Maria De Lourdes Jesus, giornalista di Capo Verde, già conduttrice di "Non solo nero", rubrica storica di Rai Due sull'immigrazione e attualmente conduttrice di "Permesso di soggiorno", trasmissione del mattino su Rai Uno
"Non ho mai visto tante iniziative sull'Africa in Italia come in questi mesi. Dalla mostra sull'arte africana a Torino, con incontri dibattiti e concerti con i nomi più importanti, al festival del cinema africano di Milano e Firenze dove donne africane hanno parlato sull'infibulazione. A Roma, il sindaco insieme alle Ong ha lanciato con "Italia-Africa" una sfida per il continente africano, un iniziativa grandiosa perché è riuscita a coinvolgere l'opinione pubblica e giornalisti conclusa con una manifestazione e concerto con interventi importanti tra cui il presidente del Mozambico.
Interventi come questi sono importantissimi per riuscire a cambiare stereotipi e mentalità che incidono fortemente sulle nostre relazioni. Non contestiamo il fatto che si parli del dramma della realtà di molte situazioni di disperazione in Africa, ma il fatto che si rappresenti solamente questo in maniera irrispettosa, mistificata e senza alcun rispetto per le persone, per il dolore, la privacy".

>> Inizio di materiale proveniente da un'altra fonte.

Definition action_denial (e : RiskPolicy.risk_exc) (m : claims) : preflight :=
  match e with
  | RiskPolicy.RiskBudgetError "risk_action_cap_exceeded" =>
      risk_denied "risk_action_cap_exceeded" Session.RISK_ACTION_CAP_EXCEEDED (Some m)
  | RiskPolicy.RiskBudgetError "risk_contract_digest_mismatch" =>
      risk_denied "risk_contract_invalid" Session.RISK_CONTRACT_INVALID (Some m)
  | _ => risk_denied "risk_policy_invalid" Session.RISK_POLICY_INVALID (Some m)
  end.

(** The call of the ledger that [_risk_preflight] makes. *)
Definition risk_call (s : live) (p : RiskPolicy.risk_policy) (c : RiskPolicy.ToolRiskContract) (tool_name : string)
    (arguments : claims) (request_id fact_digest : string) (numeric : list (string * Z))
    : res gate_exc RiskLedger.reserve_call :=
  match policy_hash ← canonical_hash (PDict (RiskPolicy.risk_policy_dict p));
        fingerprint ← canonical_hash (PDict [("session", PStr (jti_of s)); ("tool", PStr tool_name);
          ("arguments", PDict arguments); ("risk_request_id", PStr request_id)]);
        Ok (policy_hash, fingerprint)
  with
  | Raise e => Raise (ERisk e)
  | Ok (policy_hash, fingerprint) =>
      exp ← expiry s;
      Ok (RiskLedger.ReserveCall (RiskPolicy.rp_lineage_id p) (jti_of s) (agent_of s) request_id fingerprint numeric
            (list_to_map (RiskPolicy.rp_ceilings p)) ("sha256:" ++ policy_hash) (RiskPolicy.digest c) fact_digest exp)
  end.

(** The reservation of a governed action, from the facts on. *)
Definition reserve_risk (id : string) (p : RiskPolicy.risk_policy) (c : RiskPolicy.ToolRiskContract)
    (tool_name : string) (arguments : claims) (request_id : string) (now : Z) : G preflight :=
  s ← target id;
  match RiskPolicy.extract c (PDict arguments) with
  | Raise RiskPolicy.RiskFactError =>
      mret (risk_denied "risk_fact_invalid" Session.RISK_FACT_INVALID None)
  | Raise e => throw (ERisk e)
  | Ok facts =>
      '(fact_digest, m) ← lift ERisk (measurements_of_facts facts);
      match RiskPolicy.validate_action_risk (PDict (RiskPolicy.risk_policy_dict p)) c facts with
      | Raise e => if budget_error e then mret (action_denial e m) else throw (ERisk e)
      | Ok numeric =>
          call ← raises (risk_call s p c tool_name arguments request_id fact_digest numeric);
          r ← attempt (on_risk (fun d => RiskLedger.reserve d call now));
          match r with
          | Raise (ERisk RiskPolicy.RiskBudgetReplayError) =>
              mret (risk_denied "risk_request_replay" Session.RISK_REPLAY (Some m))
          | Raise (ERisk e) =>
              if budget_error e
              then mret (risk_denied "risk_state_unavailable" Session.RISK_STATE_UNAVAILABLE (Some m))
              else throw (ERisk e)
          | Raise e => throw e
          | Ok reservation =>
              if RiskLedger.rr_accepted reservation then
                _ ← modify (fun g => set_pending (Pending (p_spend (g_pending g))
                      (Some (Held (RiskPolicy.rp_lineage_id p) (jti_of s) request_id false))) g);
                mret (Preflight true "" None (Some m) (flat_remaining (RiskLedger.rr_remaining reservation)))
              else
                mret (Preflight false "risk_budget_exhausted" (Some Session.RISK_BUDGET_EXHAUSTED) (Some m)
                        (flat_remaining (RiskLedger.rr_remaining reservation)))
          end
      end
  end.
(* ===== verification/GateReceipts.v ===== *)
(** * The receipt of a decision

    Only the building of a receipt moves the anchor of a session: everything a
    decision does before it leaves the anchor, and the receipts stored with
    events, as they were.  An answered call therefore leaves one receipt, linked
    to the one the session's file named, and named by the file afterwards. *)

From S2P Require Import Prelude Sha256 CanonicalJson SpendPolicy SpendLedger Merkle RiskPolicy Passport PassportPop.
From S2P Require Import ResourceScope PyJson Policy Session RiskLedger Approvals MemoryStore PassportState.
From S2P Require Import Receipt ReceiptProps ReceiptLog ReceiptLogProps Urls Mission SessionStore Gate GateLogic GateInv GateRuns.
From S2P Require Import GateFrame.
Import Passport ResourceScope PyJson Policy SessionStore Gate.
Open Scope string_scope.
Open Scope Z_scope.

Section Receipts.
Context {D : Digests} {J : Jwt} {W : Receipt.Jws} {P : Receipt.PyText} {R : PyRepr} {T : Wording}.
Context {U : UnicodeData} {F : Filesystem} {X : Regex} {S : RiskPolicy.JsonSchema} {FT : FloatText}.
Context {TT : TokenText} {I : IpAddress} {Zl : Zlib}.
Variable cf : config.

(** ** Updates that build no receipt *)

(** The receipts stored with the events of a session. *)
Definition stored (s : live) : list ReceiptLog.entry := omap d_receipt (attached s).
Record tame (s s' : live) : Prop := {
  tm_jti : jti_of s' = jti_of s;
  tm_anchor : last_receipt_full_hash s' = last_receipt_full_hash s;
  tm_stored : stored s' ⊆ stored s
}.
Lemma tame_trans s1 s2 s3 : tame s1 s2 -> tame s2 s3 -> tame s1 s3.
Proof. intros [] []. split; try congruence. set_solver. Qed.
Lemma tame_core s c a : ReceiptLog.session_jti c = jti_of s -> omap d_receipt a ⊆ stored s -> tame s (set_core c a s).
Proof. by split. Qed.
Lemma tame_event s e d : d_receipt d = None -> tame s (add_event e d s).
Proof.
  intros Hd. apply tame_core; [done|]. unfold stored. rewrite omap_app. cbn. rewrite Hd. by rewrite app_nil_r.
Qed.
Lemma alter_last_stored f l : (forall d, d_receipt (f d) = d_receipt d) -> omap d_receipt (alter_last f l) = omap d_receipt l.
Proof.
  intros Hf. induction l as [|a [|b l] IH]; [done|cbn; by rewrite Hf|].
  change (alter_last f (a :: b :: l)) with (a :: alter_last f (b :: l)). cbn [omap list_omap] in *. by rewrite IH.
Qed.
Lemma tame_details s h f : (forall d, d_receipt (f d) = d_receipt d) -> tame s (set_details h f s).
Proof. intros Hf. destruct h; [|done]. apply tame_core; [done|]. by rewrite alter_last_stored. Qed.
Lemma tame_downgrade s d why denial : tame s (downgrade_last_permit d why denial s).
Proof.
  unfold downgrade_last_permit. destruct (last _); [|done]. case_bool_decide; [|done]. by apply tame_core.
Qed.
Lemma tame_compromised args s : tame s (mark_compromised args s).
Proof. unfold mark_compromised. destruct (py_get _ _); try done. by destruct (non_empty _). Qed.
Lemma alter_stored f (i : nat) (l : list details) : (forall d, d_receipt (f d) = d_receipt d) -> omap d_receipt (alter f i l) = omap d_receipt l.
Proof.
  intros Hf. revert i. induction l as [|a l IH]; intros [|i]; [done..|cbn; by rewrite Hf|cbn; by rewrite <- (IH i)].
Qed.

(** A property of sessions, files and the log that such updates, and writing the
    file, preserve. *)
Record calm (K : gate -> Prop) (id : string) : Prop := {
  cm_state : forall g g', g_files g' = g_files g -> g_live g' = g_live g -> g_log g' = g_log g -> K g -> K g';
  cm_update : forall g s f, g_live g !! id = Some s -> tame s (f s) -> K g -> K (update id f g).1;
  cm_persist : keeps K (persist_session cf id);
  cm_live : forall g, K g -> is_Some (g_live g !! id)
}.

Section Calm.
Variables (K : gate -> Prop) (id : string).
Hypothesis HK : calm K id.
#[local] Notation kept := (keeps K).
(* ===== verification/GateLedger.v ===== *)
(** * What leaves the ledgers alone

    The risk and spend ledgers, and the record of what the current call holds,
    change only in the operations that reserve, settle and release; here is
    that everything else of the gate keeps them. *)

From S2P Require Import Prelude Sha256 CanonicalJson SpendPolicy SpendLedger Merkle RiskPolicy Passport PassportPop.
From S2P Require Import ResourceScope PyJson Policy Session RiskLedger Approvals MemoryStore PassportState.
From S2P Require Import Receipt ReceiptLog Urls Mission SessionStore Gate GateLogic GateRuns.
Import Passport ResourceScope PyJson Policy SessionStore Gate.
Open Scope string_scope.
Open Scope Z_scope.

Section Ledgers.
Context {D : Digests} {J : Jwt} {W : Receipt.Jws} {P : Receipt.PyText} {R : PyRepr} {T : Wording}.
Context {U : UnicodeData} {F : Filesystem} {X : Regex} {S : RiskPolicy.JsonSchema} {FT : FloatText}.
Context {TT : TokenText} {I : IpAddress} {Zl : Zlib}.
Variable cf : config.

(** The ledgers and the reservations of the current call. *)
Definition books (g : gate) : RiskLedger.store * SpendLedger.ledger_dir * pending := (g_risk g, g_spend g, g_pending g).
Definition books_are (b : RiskLedger.store * SpendLedger.ledger_dir * pending) (g : gate) : Prop := books g = b.

Variable b : RiskLedger.store * SpendLedger.ledger_dir * pending.
#[local] Notation kept := (keeps (books_are b)).

Lemma books_modify f : (forall g, books (f g) = books g) -> kept (modify f).
Proof. intros Hf g Hg. unfold books_are in *. cbn. by rewrite Hf. Qed.
Lemma books_update id f : kept (update id f).
Proof. by apply books_modify. Qed.
Lemma books_world {A} (m : PassportState.M A) : kept (on_world m).
Proof. intros g Hg. unfold on_world. by destruct (m _). Qed.
Lemma books_missions {A} (m : Mission.MissionCache -> Mission.MissionCache * res mission_exc A) : kept (on_missions m).
Proof. intros g Hg. unfold on_missions. by destruct (m _). Qed.
#[local] Hint Resolve books_update books_world books_missions : gate.
#[local] Hint Extern 1 (keeps (books_are b) (modify _)) => apply books_modify; done : gate.

Lemma books_persist id : kept (persist_session cf id).
Proof. unfold persist_session. keep. Qed.
Lemma books_locked a : kept (locked_persisted_session cf a).
Proof. unfold locked_persisted_session, load_session_from_disk, install_or_refresh_session, install. keep. Qed.
Lemma books_build_entry id h d why pc now : kept (build_entry cf id h d why pc now).
Proof. unfold build_entry. keep. Qed.
Lemma books_log x : kept (log_receipt x).
Proof. unfold log_receipt. keep. Qed.
Lemma books_log_once x : kept (log_receipt_once x).
Proof. unfold log_receipt_once. keep. Qed.
Lemma books_refuse id tool args d why denial ts : kept (refuse cf id tool args d why denial ts).
Proof. unfold refuse, record_tool_policy_event. keep. Qed.
Lemma books_resolve c r : kept (resolve_authoritative_policy_claims cf c r).
Proof. unfold resolve_authoritative_policy_claims. keep. Qed.
Lemma books_approval_rate pc : kept (approval_rate pc).
Proof. unfold approval_rate, approval_tracker. keep. Qed.
Lemma books_may_approve k o t : kept (may_approve k o t).
Proof. unfold may_approve, on_tracker. keep. Qed.
Lemma books_note_approval k o t : kept (note_approval k o t).
Proof. unfold note_approval, on_tracker. keep. Qed.
Lemma books_memory_store id sid args : kept (get_or_create_memory_store id sid args).
Proof. unfold get_or_create_memory_store. keep. Qed.
#[local] Hint Resolve books_memory_store : gate.
Lemma books_memory_write id args r : kept (proxy_memory_write cf id args r).
Proof. unfold proxy_memory_write, some_text. keep. Qed.
Lemma books_memory_read id args r : kept (proxy_memory_read cf id args r).
Proof. unfold proxy_memory_read, some_text. keep. Qed.
#[local] Hint Resolve books_persist books_locked books_build_entry books_log books_log_once books_refuse books_resolve
  books_approval_rate books_may_approve books_note_approval books_memory_write books_memory_read : gate.
Lemma books_check_and_apply id tool args pc r : kept (check_and_apply cf id tool args pc r).
Proof. unfold check_and_apply, check_and_record, apply_memory_post_permit. keep. Qed.
#[local] Hint Resolve books_check_and_apply : gate.
Lemma books_ordinary id tool args pc r : kept (evaluate_ordinary_tool_policy cf id tool args pc r).
Proof. unfold evaluate_ordinary_tool_policy. keep. Qed.
Lemma books_pinned id pc : kept (pinned_policy id pc).
Proof. unfold pinned_policy. keep. Qed.
(** The receipt of a decision that released nothing. *)
Lemma books_issue id v pc r : kept (issue_receipt cf id v pc None r).
Proof. unfold issue_receipt. keep. Qed.
Lemma books_finalize id now r : kept (finalize_session cf id now r).
Proof. unfold finalize_session, assert_risk_resolved, assert_spend_resolved. keep. Qed.
End Ledgers.

#[export] Hint Resolve books_update books_world books_missions books_persist books_locked books_build_entry books_log
  books_log_once books_refuse books_resolve books_ordinary books_pinned books_issue books_finalize : gate.

Lemma keeps_run `{D : Digests} `{J : Jwt} `{W : !Receipt.Jws} `{P : !Receipt.PyText} `{R : !PyRepr} `{T : !Wording}
  {A} (m : G A) g g' a b :
  keeps (books_are b) m -> m g = (g', a) -> books g = b -> books g' = b.
Proof. intros Hm E Hg. specialize (Hm g Hg). by rewrite E in Hm. Qed.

"E i piccoli e grandi progressi? I sacrifici che le donne e gli uomini stanno portando avanti? Non ci sono persone che stanno ad aspettare a braccia tese gli aiuti, che non sono neanche tali in quanto sono semplicimente la restituzione parziale di quello che c'è stato tolto e rubato. C'è anzi una relazione molto forte tra voglia, speranza e entusiasmo - molti giovani si stanno associando, formando organizzazioni. Per il primo voto veramente libero in Sudafrica c'è stata una grande festa ma le televisioni occidentali hanno totalmente ignorato l'evento, evitantato perché notizia positiva e quindi non fa audience. Le donne sono presenti, partecipano allo sviluppo e all'economia dei nostri paesi. Le donne che in Africa hanno studiato e si sono fatte strada occupano più posti di potere al punto che oggi mi sento più rappresentata lì che in un paese come l'Italia, dove pure ci sono molte più donne istruite, ma meno in posti di reale rappresentanza".
Beryl Carby Mutambirwa, originaria dello Zimbabwe è membro della Lega Internazionale delle donne per la pace e la libertà ed è inoltre Direttrice del Dipartimento Educativo dell'UICC, Ginevra, Unione Internazionale Contro il Cancro
"Prima dell'11 settembre 2001, nel 1991e precisamente l'8 settembre si chiuse la prima conferenza sul razzismo. Purtroppo il resto del mondo non si ferma all'11 settembre ma ogni giorno muoiono centinaia di persone in molti paesi per altre "guerre". Ma l'Africa era un paese che prima del rapimento degli schiavi e del colonialismo era culla della cultura, dei commeci, ecc. Dopo le due guerre mondiali, di cui anche l'Africa è stata vittima, non c'è stato un piano di ricostruzione e riparazione come quello Marshall per l'Europa. Negli ultimi 20 anni abbiamo subito il processo di globalizzazione che c'è stato imposto, cono in più la corruzione. Oltre 40 milioni di persone sono state affette da Aids nel mondo (28 milioni sono morte e altre 20 milioni moriranno nei prossimi anni). Le donne sono la spina dorsale dell'Africa e adesso l'Aids prende più le donne degli uomini. Tra i motivi per cui non si riesce a fare sufficiente prevenzione c'è il fatto che l'Africa non è libera di agire indipendentemente per le imposizioni ecomiche e le restrizioni dei piani strutturali che impongo di pagare servizi della salute, dell'educazione. Ci vogliono cambiamenti radicali nelle politiche della Banca Mondiale e del Fondo Monetario Internazionale. Commercio aperto ed equo".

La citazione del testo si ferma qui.